Occupation of Space

At the outset of ENGL 337, Beth informed the class that the texts and sources that we would encounter throughout the semester would often seem out of harmony, if not contradictory. She explained that the course material was selected intentionally to avoid the hazards of a single-story. The TED Talk by Chimamanda Adichie explains this issue  in depth, pointing to her own experiences growing up in Nigeria and then attending school in the United States. She found that her American roommate viewed the continent of Africa as a monolith of poverty and violence, for this was the only narrative to which the roommate had been exposed. In order to be informed on the complexities of a subject such as African-American Literature, we as readers must be exposed to diverse narratives on the subject.

While studying multiple perspectives, I’ve noticed that people are inclined to attribute a moral value to each view. This too is something that can be dangerous, because in order for one text or character to be elevated, it is done at the expense of another. Throughout this course I will be ever-cautious to avoid making evaluative claims as to the quality, accuracy, or authenticity of an author’s perspective. If I were to do so, I would be infringing upon the space that has been claimed by individual African-American authors. In the video The Songs of the Free, which we watched in class on Monday, Bernice Johnson Reagon explains how song has traditionally been used by African-Americans as a tool to position oneself and one’s community in the world. When land space was not available, people could fill the space of the air with their voice. Song and other forms of self-expression such as literature are a powerful way to announce oneself.

I think that one course epigraph attributed to Toni Morrison helps to clarify how this applies to literature. “Word-work is sublime, she thinks, because it is generative; it makes meaning that secures our difference, our human difference– the way in which we are like no other life. We die. That may be the meaning of life. But we do language. That may be the measure of our lives.” By Morrison’s account, literature is a way of saying “I am here.” Throughout this course, my goal is to attend to the ways in which the African-American authors we study claim space using their literature. Additionally, I will attend to  the literal and figurative space that characters in the texts occupy.

Call and Response is structured so as to make the position of each author fairly clear. Instead of a linear projection in which data is contributed that always is adding to the previous, the texts are placed so that they are seemingly in conversation with one another. I will need to spend more time reading the texts, particularly texts that are placed together, in order to have a better understanding of the space each of these texts is taking up.
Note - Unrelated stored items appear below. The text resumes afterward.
(* ===== verification/Quota.v ===== *)
(** * Quotas and the amounts that are shown for them

    The conversions of [lib/format.ts] and [features/subscriptions/lib/display.ts] with the
    configuration they read ([lib/currency.ts], [stores/system-config-store.ts]).

    A quota is an integer count of units, a form shows an amount of money: what is loaded and
    saved without a change must come back exactly, whatever the rates.  This is proved with
    the error bounds of [Rounding.v].  Formatting for the reader (locales) is not modelled. *)

From Stdlib Require Import Floats.SpecFloat Reals Lra.
From S2P Require Import Prelude Number Rounding.
From stdpp Require Import options.

(** * The currency *)

Inductive CurrencyDisplayType := USD | CNY | TOKENS | CUSTOM.

Record CurrencyConfig := {
  displayInCurrency : bool;
  quotaDisplayType : CurrencyDisplayType;
  quotaPerUnit : number;
  usdExchangeRate : number;
  customCurrencySymbol : jstr;
  customCurrencyExchangeRate : number;
}.

Definition DEFAULT_CURRENCY_CONFIG : CurrencyConfig :=
  {| displayInCurrency := true; quotaDisplayType := USD; quotaPerUnit := of_Z 500000;
     usdExchangeRate := of_Z 1; customCurrencySymbol := [164%N]; customCurrencyExchangeRate := of_Z 1 |}.

(** [v && v > 0 ? v : d] *)
Definition positive_or (v d : number) : number :=
  if ntruthy v && (zero <? v)%num then v else d.

(** [None]: the store holds no currency. *)
Definition getConfig (stored : option CurrencyConfig) : CurrencyConfig :=
  let c := match stored with Some c => c | None => DEFAULT_CURRENCY_CONFIG end in
  {| displayInCurrency := displayInCurrency c;
     quotaDisplayType := quotaDisplayType c;
     quotaPerUnit := positive_or (quotaPerUnit c) (quotaPerUnit DEFAULT_CURRENCY_CONFIG);
     usdExchangeRate := positive_or (usdExchangeRate c) (usdExchangeRate DEFAULT_CURRENCY_CONFIG);
     customCurrencySymbol :=
       str_or (trim (customCurrencySymbol c)) (customCurrencySymbol DEFAULT_CURRENCY_CONFIG);
     customCurrencyExchangeRate :=
       positive_or (customCurrencyExchangeRate c) (customCurrencyExchangeRate DEFAULT_CURRENCY_CONFIG) |}.

Inductive DisplayMeta :=
| MCurrency (symbol currencyCode : jstr) (exchangeRate : number)
| MCustom (symbol : jstr) (exchangeRate : number)
| MTokens (perUnit : number).

Definition yen : jstr := [165%N].

Definition getDisplayMeta (config : CurrencyConfig) : DisplayMeta :=
  match quotaDisplayType config with
  | CNY => MCurrency yen "CNY" (usdExchangeRate config)
  | CUSTOM => MCustom (customCurrencySymbol config) (customCurrencyExchangeRate config)
  | TOKENS => MTokens (quotaPerUnit config)
  | USD => MCurrency "credits " "USD" (of_Z 1)
  end.

Definition getBillingDisplayMeta (config : CurrencyConfig) : DisplayMeta :=
  match getDisplayMeta config with
  | MTokens _ => MCurrency "credits " "USD" (of_Z 1)
  | meta => meta
  end.

Definition getCurrencyDisplay (stored : option CurrencyConfig) : CurrencyConfig * DisplayMeta :=
  let config := getConfig stored in (config, getDisplayMeta config).

(** * The conversions *)

Definition parseQuotaFromDollars (stored : option CurrencyConfig) (amount : number) : number :=
  if negb (isFinite amount) then zero
  else
    let '(config, meta) := getCurrencyDisplay stored in
    match meta with
    | MTokens _ => nround amount
    | MCurrency _ _ exchangeRate | MCustom _ exchangeRate =>
      let usdAmount := if (zero <? exchangeRate)%num then (amount / exchangeRate)%num else amount in
      nround (usdAmount * quotaPerUnit config)%num
    end.

Definition quotaUnitsToDollars (stored : option CurrencyConfig) (units : number) : number :=
  let '(config, meta) := getCurrencyDisplay stored in
  match meta with
  | MTokens _ => units
  | MCurrency _ _ exchangeRate | MCustom _ exchangeRate =>
    (units / quotaPerUnit config * exchangeRate)%num
  end.

Definition quotaUnitsToUsd (stored : option CurrencyConfig) (units : number) : number :=
  (units / quotaPerUnit (fst (getCurrencyDisplay stored)))%num.

(** ** Those of subscriptions, always in dollars *)

Definition DEFAULT_QUOTA_PER_UNIT : number := of_Z 500000.

Definition getSubscriptionQuotaPerUnit (stored : option CurrencyConfig) : number :=
  let quotaPerUnit := num_or (quotaPerUnit (fst (getCurrencyDisplay stored))) zero in
  if (zero <? quotaPerUnit)%num then quotaPerUnit else DEFAULT_QUOTA_PER_UNIT.

Definition subscriptionQuotaUnitsToUSD (stored : option CurrencyConfig) (amount : option number) : number :=
  (match amount with Some a => num_or a zero | None => zero end / getSubscriptionQuotaPerUnit stored)%num.

Definition parseSubscriptionQuotaUSDToUnits (stored : option CurrencyConfig) (amount : number) : number :=
  let numericAmount := num_or amount zero in
  if negb (isFinite numericAmount) then zero
  else nround (numericAmount * getSubscriptionQuotaPerUnit stored)%num.

(** * What is loaded and saved comes back *)

(** The rate that the display uses. *)
Definition display_rate (stored : option CurrencyConfig) : option number :=
  match getDisplayMeta (getConfig stored) with
  | MTokens _ => None
  | MCurrency _ _ r | MCustom _ r => Some r
  end.

(** The rates are ordinary positive numbers, between [2^-100] and [2^100]. *)
Definition rates_ok (stored : option CurrencyConfig) : bool :=
  is_normal (quotaPerUnit (getConfig stored))
  && match display_rate stored with Some r => is_normal r | None => true end.

Lemma normal_finite b x v : normal b x v -> isFinite x = true.
Proof. now intros (m & e & -> & _). Qed.

Lemma normal_positive b x v : normal b x v -> (zero <? x)%num = true.
Proof. now intros (m & e & -> & _). Qed.

Lemma round_of_Z q : (0 < q < 2 ^ 52)%Z -> nround (of_Z q) = of_Z q.
Proof.
  intros Hq. apply (nround_near 53 _ (Rdefinitions.IZR q)); [apply of_Z_normal; lia|easy|].
  rewrite RIneq.Rminus_diag, Rbasic_fun.Rabs_R0. lra.
Qed.

Lemma of_Z_zero_cases q : (0 <= q)%Z -> (q = 0)%Z \/ (0 < q)%Z.
Proof. lia. Qed.

Lemma normal_mul_zero b x v : normal b x v -> (zero * x)%num = zero.
Proof. now intros (m & e & -> & _). Qed.

Lemma normal_div_zero b x v : normal b x v -> (zero / x)%num = zero.
Proof. now intros (m & e & -> & _). Qed.

Lemma rates_normal stored :
  rates_ok stored = true ->
  (exists U, normal 100 (quotaPerUnit (getConfig stored)) U)
  /\ match display_rate stored with Some r => exists v, normal 100 r v | None => True end.
Proof.
  unfold rates_ok. intros [H1 H2]%andb_true_iff. split; [now apply is_normal_ok|].
  destruct (display_rate stored); [now apply is_normal_ok|easy].
Qed.

(** The conversions, by the rate that is shown. *)
Lemma parse_rate stored a r :
  isFinite a = true -> display_rate stored = Some r -> (zero <? r)%num = true ->
  parseQuotaFromDollars stored a = nround (a / r * quotaPerUnit (getConfig stored))%num.
Proof.
  unfold display_rate, parseQuotaFromDollars, getCurrencyDisplay. intros -> E Hr. cbn [negb].
  destruct (getDisplayMeta (getConfig stored)); simplify_eq; now rewrite Hr.
Qed.

Lemma display_of_rate stored u r :
  display_rate stored = Some r ->
  quotaUnitsToDollars stored u = (u / quotaPerUnit (getConfig stored) * r)%num.
Proof.
  unfold display_rate, quotaUnitsToDollars, getCurrencyDisplay.
  destruct (getDisplayMeta (getConfig stored)); intros; now simplify_eq.
Qed.

Lemma conversions_tokens stored u :
  isFinite u = true -> display_rate stored = None ->
  parseQuotaFromDollars stored u = nround u /\ quotaUnitsToDollars stored u = u.
Proof.
  unfold display_rate, parseQuotaFromDollars, quotaUnitsToDollars, getCurrencyDisplay. intros -> E.
  now destruct (getDisplayMeta (getConfig stored)).
Qed.

(** The round trip, as a lemma for the forms. *)
Lemma units_back stored q :
  rates_ok stored = true -> (0 <= q <= 900000000000000)%Z ->
  parseQuotaFromDollars stored (quotaUnitsToDollars stored (of_Z q)) = of_Z q.
Proof.
  intros [(U & HU) Hr]%rates_normal Hq.
  destruct (of_Z_zero_cases q) as [->|Hq0]; [lia| |].
  - destruct (display_rate stored) as [r|] eqn:Er.
    + destruct Hr as (v & Hv). rewrite (display_of_rate _ _ r Er). change (of_Z 0) with zero.
      rewrite (normal_div_zero _ _ _ HU), (normal_mul_zero _ _ _ Hv).
      rewrite (parse_rate _ _ r) by (easy || apply (normal_positive _ _ _ Hv)).
      now rewrite (normal_div_zero _ _ _ Hv), (normal_mul_zero _ _ _ HU).
    + now destruct (conversions_tokens stored (of_Z 0) eq_refl Er) as [H ->].
  - pose proof (of_Z_normal q ltac:(lia)) as Hz.
    destruct (display_rate stored) as [r|] eqn:Er.
    + destruct Hr as (v & Hv). rewrite (display_of_rate _ _ r Er).
      destruct (div_ok _ _ _ _ _ _ Hz HU ltac:(lia)) as (x1 & N1 & _).
      destruct (mul_ok _ _ _ _ _ _ N1 Hv ltac:(lia)) as (x2 & N2 & _).
      rewrite (parse_rate _ _ r).
      * now apply (scale_back q _ _ U v).
      * apply (normal_finite _ _ _ N2).
      * easy.
      * apply (normal_positive _ _ _ Hv).
    + destruct (conversions_tokens stored (of_Z q) (normal_finite _ _ _ Hz) Er) as [H ->].
      rewrite H. apply round_of_Z. lia.
Qed.

(** What is shown of a quota is finite, not negative, and no negative zero. *)
Lemma shown_ok stored q :
  rates_ok stored = true -> (0 <= q <= 900000000000000)%Z ->
  let x := quotaUnitsToDollars stored (of_Z q) in
  isFinite x = true /\ (x <? zero)%num = false /\ num_or x zero = x.
Proof.
  intros [(U & HU) Hr]%rates_normal Hq. cbn zeta.
  assert (N : forall b x v, normal b x v -> isFinite x = true /\ (x <? zero)%num = false /\ num_or x zero = x)
    by now intros ? ? ? (? & ? & -> & _).
  destruct (of_Z_zero_cases q) as [->|Hq0]; [lia| |].
  - destruct (display_rate stored) as [r|] eqn:Er.
    + destruct Hr as (v & Hv). rewrite (display_of_rate _ _ r Er). change (of_Z 0) with zero.
      now rewrite (normal_div_zero _ _ _ HU), (normal_mul_zero _ _ _ Hv).
    + now destruct (conversions_tokens stored (of_Z 0) eq_refl Er) as [_ ->].
  - pose proof (of_Z_normal q ltac:(lia)) as Hz. destruct (display_rate stored) as [r|] eqn:Er.
    + destruct Hr as (v & Hv). rewrite (display_of_rate _ _ r Er).
      destruct (div_ok _ _ _ _ _ _ Hz HU ltac:(lia)) as (x1 & N1 & _).
      destruct (mul_ok _ _ _ _ _ _ N1 Hv ltac:(lia)) as (x2 & N2 & _). now apply (N _ _ _ N2).
    + destruct (conversions_tokens stored (of_Z q) (normal_finite _ _ _ Hz) Er) as [_ ->]. now apply (N _ _ _ Hz).
Qed.

(** A quota that is there is shown as more than nothing. *)
Lemma shown_positive stored q :
  rates_ok stored = true -> (0 < q <= 900000000000000)%Z ->
  (zero <? quotaUnitsToDollars stored (of_Z q))%num = true.
Proof.
  intros [(U & HU) Hr]%rates_normal Hq. pose proof (of_Z_normal q ltac:(lia)) as Hz.
  destruct (display_rate stored) as [r|] eqn:Er.
  - destruct Hr as (v & Hv). rewrite (display_of_rate _ _ r Er).
    destruct (div_ok _ _ _ _ _ _ Hz HU ltac:(lia)) as (x1 & N1 & _).
    destruct (mul_ok _ _ _ _ _ _ N1 Hv ltac:(lia)) as (x2 & N2 & _). apply (normal_positive _ _ _ N2).
  - destruct (conversions_tokens stored (of_Z q) (normal_finite _ _ _ Hz) Er) as [_ ->].
    apply (normal_positive _ _ _ Hz).
Qed.

(** The same for subscriptions. *)
Lemma subscription_unit stored U :
  normal 100 (quotaPerUnit (getConfig stored)) U ->
  getSubscriptionQuotaPerUnit stored = quotaPerUnit (getConfig stored).
Proof.
  intros HU. unfold getSubscriptionQuotaPerUnit, num_or. cbn [fst getCurrencyDisplay].
  pose proof (normal_positive _ _ _ HU) as Hp. destruct HU as (m & e & -> & _). cbn in *. easy.
Qed.

Lemma subscription_back (stored : option CurrencyConfig) (q : Z) :
  rates_ok stored = true -> (0 <= q <= 900000000000000)%Z ->
  parseSubscriptionQuotaUSDToUnits stored (subscriptionQuotaUnitsToUSD stored (Some (of_Z q))) = of_Z q.
Proof.
  intros [(U & HU) _]%rates_normal Hq. unfold parseSubscriptionQuotaUSDToUnits, subscriptionQuotaUnitsToUSD.
  rewrite (subscription_unit _ _ HU).
  destruct (of_Z_zero_cases q) as [->|Hq0]; [lia| |].
  - change (num_or (of_Z 0) zero) with zero. rewrite (normal_div_zero _ _ _ HU).
    change (num_or zero zero) with zero. cbn [isFinite negb zero]. now rewrite (normal_mul_zero _ _ _ HU).
  - pose proof (of_Z_normal q ltac:(lia)) as Hz.
    assert (E : forall b x v, normal b x v -> num_or x zero = x) by now intros ? ? ? (? & ? & -> & _).
    rewrite (E _ _ _ Hz). destruct (div_ok _ _ _ _ _ _ Hz HU ltac:(lia)) as (x1 & N1 & _).
    rewrite (E _ _ _ N1), (normal_finite _ _ _ N1). cbn [negb]. now apply (scale_back_plain q _ U).
Qed.

(** C8: A quota that is shown as an amount of money and read back is the same quota, whatever
    the display and its rates, and so is one of a subscription: for every count of units up to nine hundred million millions,
    rounding errors of the two divisions and two multiplications never add up to a unit. *)
Theorem quota_roundtrip (stored : option CurrencyConfig) (q : Z) :
  rates_ok stored = true -> (0 <= q <= 900000000000000)%Z ->
  parseQuotaFromDollars stored (quotaUnitsToDollars stored (of_Z q)) = of_Z q
  /\ parseSubscriptionQuotaUSDToUnits stored (subscriptionQuotaUnitsToUSD stored (Some (of_Z q))) = of_Z q.
Proof. auto using units_back, subscription_back. Qed.

Definition cny_config : CurrencyConfig :=
  {| displayInCurrency := true; quotaDisplayType := CNY; quotaPerUnit := of_Z 500000;
     usdExchangeRate := Number_str "7.3"; customCurrencySymbol := []; customCurrencyExchangeRate := zero |}.

Lemma quota_roundtrip_witness :
  parseQuotaFromDollars (Some cny_config) (quotaUnitsToDollars (Some cny_config) (of_Z 499999999999999))
  = of_Z 499999999999999.
Proof. apply (quota_roundtrip (Some cny_config) 499999999999999); [reflexivity|lia]. Defined.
I am also drawn to the use of space/place in Big Machine, which begins with the statement, “Don’t look for dignity in public bathrooms” (3). To the discomfort of the reader, LaValle continues on to imply and viscerally describe the specific issues with this space, and it seems to speak to Ricky’s position within a broad social hierarchy. He is working in a public bathroom, where he will not find dignity. And then Ricky encounters circumstances that call for a change in setting and he arrives at Washburn Library. The Library is as of yet a mystery and I am not ready to speculate as to its significance, however I am certain that it is significant.

In attending to space throughout the course, I will view the texts that have opposing or disconnected views not in terms of more or less wrong but rather in terms of occupying separate space. I will welcome the both/and. I hope to form a deeper understanding of how the space occupied by authors and characters in texts is part of the study of African-American literature.